Board approves changes to concealed carry laws
Pending approval by Rowan County commissioners, the stickers prohibiting the concealed carry of firearms in county buildings by licensed individuals will be peeled off.
At the same time, signs will be erected by the county’s parks and recreation department stipulating those licensed individuals can carry concealed firearms in parks outside the boundaries of school-related events.
The nine-member county planning board engaged in a lengthy discussion Monday on whether to tweak local ordinances to fall in line with state laws liberalizing statutes regarding the carrying of handguns, namely allowing concealed carry in parks.
Board members met in the county administration building to discuss the issue.
As far as carrying firearms in county buildings like the board’s venue, the state left the decision up to local governments.
Planning board members voted favorably.
“A busy legislature equates to a busy local government staff,” said Ed Muire, the county’s planning and development director. “The changes in the (N.C.) House (of Representatives) bill session law provided more opportunities for concealed carry in parks and recreation facilities. The state narrowly defined where a recreation facility is.”
The state granted local governments the freedom to regulate those concealed carry laws in those facilities, Muire said.
“But, in parks, per se, you cannot regulate the concealed carry of a handgun,” Muire said.
Planning board members voted to recommend to commissioners changing the county’s ordinances to allow concealed carry in all county buildings, including libraries.
Firearms in the courthouse, which is a state-regulated facility, is prohibited.
Planning board member Blake Jarman was the only member of the board to vote against approving the changes in concealed carry laws.
“I think it is important that we all know that the more we allow any kind of weapon in certain areas, we’re promoting a society that is all about weapons,” Jarman said. “I think it is important that we have the right to bear arms, and I don’t think being told you can’t carry a weapon inside a county building is saying you don’t have that right.”
For Joe Teeter, another planning board member, the ability of individuals, and strangers, to be able to defend themselves with firearms during an active shooter situation is essential for safety and survival.
The shootings at Columbine High School, the Aurora movie theater in Colorado and Sandy Hook Elementary School all have something in common, Teeter said.

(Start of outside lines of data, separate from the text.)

(** X13.  Placement and packing fit together.  After a successful
    [orders_create_auto] on a store whose orders all have their product row,
    the provider named in the answer can set the status of the whole new
    bundle in one call with the id [BUNDLE_<bundle id>]: the call succeeds
    and every line written by the placement is in the order table with the
    new status. *)
Theorem placed_bundle_can_be_packed current_user now_ms commit_ok items consumer_info
    db ids bundle ann_id dist ann st :
  referential_integrity db ->
  fst (fst (orders_create_auto haversine current_user now_ms commit_ok items
              consumer_info db)) = Created ids bundle ann_id dist ->
  role ann = "annachi"%string -> user_id ann = ann_id ->
  Py.truthy st = true ->
  let db1 := snd (fst (orders_create_auto haversine current_user now_ms commit_ok
                         items consumer_info db)) in
  let res := annachi_orders_update int_of_str ann ("BUNDLE_" +:+ bundle) (Some st) db1 in
  fst (fst res) = BundleUpdated bundle st /\
  exists created,
    created <> [] /\ orders db1 = orders db ++ created /\ ids = map order_id created /\
    Forall (fun o => In (set_status st o) (orders (snd (fst res)))) created.
Proof.
  intros Hri Hresp Hrole Hid Hst db1 res.
  pose proof (integrity_after_auto haversine current_user now_ms commit_ok items
                consumer_info db Hri) as Hri1. fold db1 in Hri1.
  destruct (auto_created_lines haversine _ _ _ _ _ _ _ _ _ _ Hresp)
    as (_ & created & Hord & Hids & Hb & Hlines). fold db1 in Hord.
  assert (created <> []) as Hne.
  { destruct (orders_create_auto_cases haversine current_user now_ms commit_ok items
                consumer_info db)
      as [(_ & _ & Hno)|(normalized & a0 & d0 & _ & Hitems & Hnorm & _ & Hav & Hres)].
    { exfalso. eapply Hno, Hresp. }
    cbv zeta in Hres. fold db1 in Hord. unfold db1 in Hord. rewrite Hres in Hord.
    cbn [fst snd orders] in Hord. apply app_inv_head in Hord. subst created.
    rewrite normalize_items_spec in Hnorm.
    destruct (List.find invalid_item items); [discriminate|]. injection Hnorm as <-.
    pose proof (Forall2_length _ _ _ (found_all a0 (products db) _ Hav)) as H1.
    pose proof (Forall2_length _ _ _
                  (new_orders_lines (user_id current_user) (user_id a0)
                     (auto_bundle_id now_ms (user_id current_user) (user_id a0))
                     (omap (line_found a0 (products db)) (map normalize items))
                     (next_order_id (orders db)))) as H2.
    simpl app in *. rewrite length_map in H1.
    assert (length items <> 0%nat) as H3 by (destruct items; [contradiction|discriminate]).
    intros E. rewrite E in H2. simpl in H2. lia. }
  assert (forall o, In o created ->
            bundle_row (user_id ann) bundle (products db1) o = true) as Hrow.
  { intros o Ho. unfold bundle_row.
    assert (In o (orders db1)) as Ho1 by (rewrite Hord; apply in_or_app; now right).
    destruct (Hri1 o Ho1) as [p ->].
    rewrite Forall_forall in Hb, Hlines.
    apply list_elem_of_In in Ho.
    rewrite (bool_decide_eq_true_2 _ (Hb o Ho)).
    destruct (Hlines o Ho) as (Ha & _). rewrite Ha, Hid.
    rewrite (bool_decide_eq_true_2 (Some ann_id = Some ann_id)) by reflexivity.
    now rewrite orb_true_r. }
  split.
  - destruct created as [|o0 rest]; [contradiction|].
    eapply (bundle_update_response ann bundle st db1 o0); auto.
    + rewrite Hord. apply in_or_app. right. now left.
    + apply Hrow. now left.
  - exists created. repeat split; auto.
    apply Forall_forall. intros o Ho. apply list_elem_of_In in Ho.
    subst res.
    destruct (bundle_update_rows int_of_str ann ("BUNDLE_" +:+ bundle) st db1)
      as (_ & _ & ->); auto; [now destruct bundle|].
    change (drop_chars 7 ("BUNDLE_" +:+ bundle)) with bundle.
    apply in_map_iff. exists o. rewrite (Hrow o Ho).
    split; [reflexivity|]. rewrite Hord. apply in_or_app. now right.
Qed.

“It was illegal to bring a gun to that area. Common sense will tell us that laws do not keep criminals from bringing guns into gun-free zones,” Teeter said. “If we were in this room right now and somebody came in and started lining people up and shooting them — bam, bam, bam, bam — we’re all going to pray that somebody in this room has got a firearm.”
The “sad truth,” Teeter said, is the only way to “stop a crazy person with a gun is with a good person with a gun.”
After debating whether the school system should be responsible for posting signs prohibiting concealed carry during park events, board members approved the recommendation to change the ordinances.
“We felt that the Rowan County citizens should have every right that the state law allows, and therefore, we are making our recommendation to not put any restrictions on the county citizens that the state does not have,” said Larry Wright, a member of the planning board.
Wright worked as chairman of the planning board’s subcommittee that addressed the issue prior to Monday’s meeting.
“Basically, it is a matter of granting our citizens the freedom that is allowed by the state law,” Wright said.
Muire said the planning department will get the board’s recommendation to commissioners next month, and ultimately get the changes up for a vote at the April 21 meeting.